For the material below, return exactly the lines starting at the line containing "#[global] Arguments read_at_loop" and ending at the line containing "pose proof (length_data b Hwf) as Hlen.", both ends included, and no others.

## [SUPPLIED MATERIAL]

+--

Lemma getReadBuffers_spec len b :
  wf b → 0 ≤ len →
  let n := Z.min len (m_size b - m_position b) in
  ∃ iovs, getReadBuffers len b = Ret (n, iovs) b
    ∧ iov_addrs (m_baseSize b) iovs = seqZ (m_position b) n ∧ Forall (iov_ok b) iovs.
Proof.
  intros Hwf Hlen n. pose proof Hwf as [Hsh Hpos Hsz Hcur].
  pose proof Hsh as [Hb Hns Hroot Hcap Hl].
  pose proof (Z.mod_pos_bound (m_position b) (m_baseSize b) Hb) as Hm.
  pose proof (Z.div_mod (m_position b) (m_baseSize b) ltac:(lia)) as Hdm.
  assert (0 ≤ m_position b / m_baseSize b) as Hd by (apply Z.div_pos; lia).
  unfold getReadBuffers, getReadSize, mod_base, cur_node. mrun. rewrite LIMIT_u64 by lia.
  assert ((if m_size b - m_position b <? len then m_size b - m_position b else len) = n) as ->.
  { destruct (Z.ltb_spec (m_size b - m_position b) len); lia. }
  destruct (Z.eqb_spec n 0) as [->|]; [by exists []|].
  mrun. destruct (Z.eqb_spec (m_baseSize b) 0); [lia|].
  destruct (node_at (m_baseSize b) (m_nodes b) (m_cur b) (m_position b mod m_baseSize b))
    as (nd & Hi & Hno); [done..|lia|lia|].
  rewrite Hi. mrun. rewrite (proj2 Hno), LIMIT_u64 by nia.
  destruct (iov_loop_spec (S (Z.to_nat n)) b (m_cur b) n (m_position b mod m_baseSize b))
    as (iovs & Hr & Ha & Hok); [done||lia..|].
  rewrite Hr. exists iovs. split; [done|]. split; [|done].
  rewrite Ha. f_equal. lia.
Qed.

Lemma getWriteBuffers_spec h len b :
  wf b → 0 ≤ len → m_position b + len + m_baseSize b < LIMIT →
  ∃ b' iovs, getWriteBuffers h len b = Ret (len, iovs) b' ∧ wf b' ∧ same_frame b b'
    ∧ m_position b' = m_position b ∧ data b' = data b
    ∧ iov_addrs (m_baseSize b) iovs = seqZ (m_position b) len ∧ Forall (iov_ok b') iovs.
Proof.
  intros Hwf Hlen Hlim. unfold getWriteBuffers.
  destruct (Z.eqb_spec len 0) as [->|]; [by exists b, []|].
  destruct (addCapacity_spec h len b) as
    (b1 & Ha & Hwf1 & [Hb1 He1] & Hp1 & Hs1 & Hv1 & Hc1 & Hc1'); [done|lia|done|].
  rewrite (bind_ret _ _ _ _ _ Ha). clear Ha.
  rewrite <- Hb1, <- Hp1 in *. pose proof Hwf1 as [Hsh Hpos Hsz Hcur].
  pose proof Hsh as [Hb Hns Hroot Hcap Hl].
  pose proof (Z.mod_pos_bound (m_position b1) (m_baseSize b1) Hb) as Hm.
  pose proof (Z.div_mod (m_position b1) (m_baseSize b1) ltac:(lia)) as Hdm.
  assert (0 ≤ m_position b1 / m_baseSize b1) as Hd by (apply Z.div_pos; lia).
  unfold mod_base, cur_node. mrun. destruct (Z.eqb_spec (m_baseSize b1) 0); [lia|].
  destruct (node_at (m_baseSize b1) (m_nodes b1) (m_cur b1) (m_position b1 mod m_baseSize b1))
    as (nd & Hi & Hno); [done..|lia|lia|].
  rewrite Hi. mrun. rewrite (proj2 Hno), LIMIT_u64 by nia.
  destruct (iov_loop_spec (S (Z.to_nat len)) b1 (m_cur b1) len (m_position b1 mod m_baseSize b1))
    as (iovs & Hr & Ha & Hok); [done||lia..|].
  rewrite Hr. exists b1, iovs. split; [done|]. split; [done|]. split; [done|].
  split; [done|]. split; [by apply data_prefix|]. split; [|done].
  rewrite Ha. f_equal. lia.
Qed.

(** ** [toString], files *)

Lemma read_at_loop_spec fuel : ∀ b cur out size npos,
  shape b → (m_cur b < length (m_nodes b))%nat →
  0 ≤ npos < m_baseSize b → 0 ≤ size → size + 1 < Z.of_nat fuel →
  m_baseSize b * Z.of_nat cur + npos + size ≤ m_capacity b →
  read_at_loop fuel cur out size npos (m_baseSize b - npos) b
    = Ret (out ++ slice (Z.to_nat (m_baseSize b * Z.of_nat cur + npos)) (Z.to_nat size) (view b)) b.
Proof.
  induction fuel as [|fuel IH]; intros b cur out size npos Hsh Hm Hnp Hs Hf Hcap; [lia|].
  pose proof Hsh as [Hb Hns Hroot Hc Hl]. simpl.
  destruct (Z.leb_spec size 0).
  { assert (size = 0) as -> by lia. by rewrite slice_0, app_nil_r. }
  destruct (node_at (m_baseSize b) (m_nodes b) cur npos) as (n & Hi & Hno); [done..|lia|lia|].
  destruct (lookup_lt_is_Some_2 _ _ Hm) as [m Hlm].
  mrun. rewrite Hi. mrun. destruct (Z.leb_spec size (m_baseSize b - npos)).
  - rewrite (copy_out_spec (m_baseSize b) (m_nodes b) cur) by (done || lia).
    unfold cur_node. mrun. rewrite Hlm. mrun. by destruct fuel as [|fuel]; [lia|].
  - rewrite (copy_out_spec (m_baseSize b) (m_nodes b) cur) by (done || lia). mrun.
    destruct (node_at (m_baseSize b) (m_nodes b) (S cur) 0) as (n' & Hi' & Hno'); [done..|lia|lia|].
    rewrite Hi'. mrun. rewrite (proj2 Hno').
    pose proof (λ o, IH b (S cur) o (size - (m_baseSize b - npos)) 0 Hsh Hm) as IH'.
    rewrite Z.sub_0_r in IH'. rewrite IH' by lia. f_equal.
    rewrite <- app_assoc. f_equal.
    replace (Z.to_nat (m_baseSize b * Z.of_nat (S cur) + 0)) with
      (Z.to_nat (m_baseSize b * Z.of_nat cur + npos) + Z.to_nat (m_baseSize b - npos))%nat by lia.
    unfold view. rewrite slice_app. f_equal. lia.
Qed.

#[global] Arguments read_at_loop : simpl never.

Lemma toString_spec b :
  wf b → toString b = Ret (drop (Z.to_nat (m_position b)) (data b)) b.
Proof.
  intros Hwf. pose proof Hwf as [Hsh Hpos Hsz Hcur]. pose proof Hsh as [Hb Hns Hroot Hcap Hl].
  pose proof (Z.mod_pos_bound (m_position b) (m_baseSize b) Hb) as Hm.
  pose proof (Z.div_mod (m_position b) (m_baseSize b) ltac:(lia)) as Hdm.
  assert (0 ≤ m_position b / m_baseSize b) as Hd by (apply Z.div_pos; lia).
  pose proof (length_data b Hwf) as Hlen.
  unfold toString, read_at, getReadSize, mod_base, cur_node. mrun. rewrite LIMIT_u64 by lia.
  destruct (Z.eqb_spec (m_size b - m_position b) 0).
  { mrun. f_equal. symmetry. apply drop_ge. lia. }
  mrun. rewrite LIMIT_u64 by lia. rewrite Z.ltb_irrefl. mrun.
  destruct (Z.eqb_spec (m_baseSize b) 0); [lia|].
  destruct (node_at (m_baseSize b) (m_nodes b) (m_cur b) (m_position b mod m_baseSize b))
    as (nd & Hi & Hno); [done..|lia|lia|].
  rewrite Hi. mrun. rewrite (proj2 Hno), LIMIT_u64 by nia.
  rewrite read_at_loop_spec by (done || lia || by eapply lookup_lt_Some). simpl. f_equal.
  replace (m_baseSize b * Z.of_nat (m_cur b) + m_position b mod m_baseSize b)
    with (m_position b) by lia.
  unfold data, slice. rewrite skipn_firstn_comm. f_equal. lia.
Qed.

(** Saving from a position at the start of a node. *)
Lemma save_loop_spec fuel : ∀ b cur size,
  shape b → 0 ≤ size → m_baseSize b * Z.of_nat cur + size ≤ m_capacity b →
  (length (m_nodes b) - cur < fuel)%nat →
  save_loop fuel cur size (m_baseSize b * Z.of_nat cur) b
    = Ret (slice (Z.to_nat (m_baseSize b * Z.of_nat cur)) (Z.to_nat size) (view b)) b.
Proof.
  induction fuel as [|fuel IH]; intros b cur size Hsh Hs Hcap Hf; [lia|].
  pose proof Hsh as [Hb Hns Hroot Hc Hl]. simpl.
  destruct (Z.leb_spec size 0).
  { by assert (size = 0) as -> by lia. }
  unfold mod_base. mrun. destruct (Z.eqb_spec (m_baseSize b) 0); [lia|].
  rewrite Z.mul_comm, Z.mod_mul by lia. rewrite Z.mul_comm, Z.sub_0_r. mrun.
  destruct (node_at (m_baseSize b) (m_nodes b) cur 0) as (nd & Hi & Hno); [done..|lia|lia|].
  rewrite Hi. mrun.
  set (len := if m_baseSize b <? size then m_baseSize b else size).
  assert (0 < len ≤ m_baseSize b ∧ len ≤ size ∧ (len = size ∨ len = m_baseSize b)) as (Hlen & Hle & Hor).
  { unfold len. destruct (Z.ltb_spec (m_baseSize b) size); lia. }
  destruct (Z.ltb_spec len 0); [lia|].
  rewrite (copy_out_spec (m_baseSize b) (m_nodes b) cur) by (done || lia). mrun.
  rewrite Z.add_0_r. assert (cur < length (m_nodes b))%nat by (by eapply lookup_lt_Some).
  destruct Hor as [->| ->].
  - destruct fuel as [|fuel]; [lia|]. simpl. rewrite Z.sub_diag. simpl. mrun.
    by rewrite app_nil_r.
  - replace (m_baseSize b * Z.of_nat cur + m_baseSize b) with (m_baseSize b * Z.of_nat (S cur)) by lia.
    rewrite IH by (done || lia). mrun. f_equal.
    replace (Z.to_nat (m_baseSize b * Z.of_nat (S cur))) with
      (Z.to_nat (m_baseSize b * Z.of_nat cur) + Z.to_nat (m_baseSize b))%nat by lia.
    unfold view. rewrite slice_app. f_equal. lia.
Qed.

#[global] Arguments save_loop : simpl never.

Lemma wrote_nil b : wrote b [] b.
Proof. unfold wrote, same_frame. simpl. rewrite splice_nil. repeat split; lia. Qed.

Lemma wrote_app b1 l1 b2 l2 b3 :
  wf b1 → wrote b1 l1 b2 → wrote b2 l2 b3 → wrote b1 (l1 ++ l2) b3.
Proof.
  intros Hwf1 (Hp1 & Hd1 & [Hb1 He1] & Hc1) (Hp2 & Hd2 & [Hb2 He2] & Hc2).
  pose proof (wf_pos _ Hwf1).
  unfold wrote, same_frame. rewrite length_app. rewrite Hb1 in *. rewrite Hp1 in *.
  repeat split; [lia| |congruence|congruence|lia|lia].
  rewrite Hd2, Hd1, Z2Nat.inj_add, Nat2Z.id by lia.
  apply splice_app. rewrite length_data by done. lia.
Qed.

Lemma load_loop_spec h fuel : ∀ file b,
  wf b → room b (length file) → (length file < fuel)%nat →
  ∃ b', load_loop h fuel file b = Ret () b' ∧ wf b' ∧ wrote b file b'.
Proof.
  induction fuel as [|fuel IH]; intros file b Hwf Hroom Hf; [lia|].
  pose proof (sh_base _ (wf_shape _ Hwf)) as Hb. unfold room in *. simpl. mrun.
  destruct (write_spec h (take (Z.to_nat (m_baseSize b)) file) b Hwf) as (b1 & -> & Hwf1 & Hw1).
  { unfold room. rewrite length_take. lia. }
  destruct (Z.ltb_spec (Z.of_nat (length file)) (m_baseSize b)).
  { exists b1. split; [done|]. rewrite take_ge in Hw1 by lia. done. }
  pose proof Hw1 as (Hp1 & _ & [Hb1 _] & _). rewrite length_take in Hp1.
  destruct (IH (drop (Z.to_nat (m_baseSize b)) file) b1 Hwf1) as (b2 & -> & Hwf2 & Hw2).
  - unfold room. rewrite Hp1, Hb1, length_drop. lia.
  - rewrite length_drop. lia.
  - exists b2. split; [done|]. split; [done|].
    rewrite <- (take_drop (Z.to_nat (m_baseSize b)) file).
    by apply (wrote_app b _ b1).
Qed.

+--

## [WORKED SOLUTION]
#[global] Arguments read_at_loop : simpl never.

Lemma toString_spec b :
  wf b → toString b = Ret (drop (Z.to_nat (m_position b)) (data b)) b.
Proof.
  intros Hwf. pose proof Hwf as [Hsh Hpos Hsz Hcur]. pose proof Hsh as [Hb Hns Hroot Hcap Hl].
  pose proof (Z.mod_pos_bound (m_position b) (m_baseSize b) Hb) as Hm.
  pose proof (Z.div_mod (m_position b) (m_baseSize b) ltac:(lia)) as Hdm.
  assert (0 ≤ m_position b / m_baseSize b) as Hd by (apply Z.div_pos; lia).
  pose proof (length_data b Hwf) as Hlen.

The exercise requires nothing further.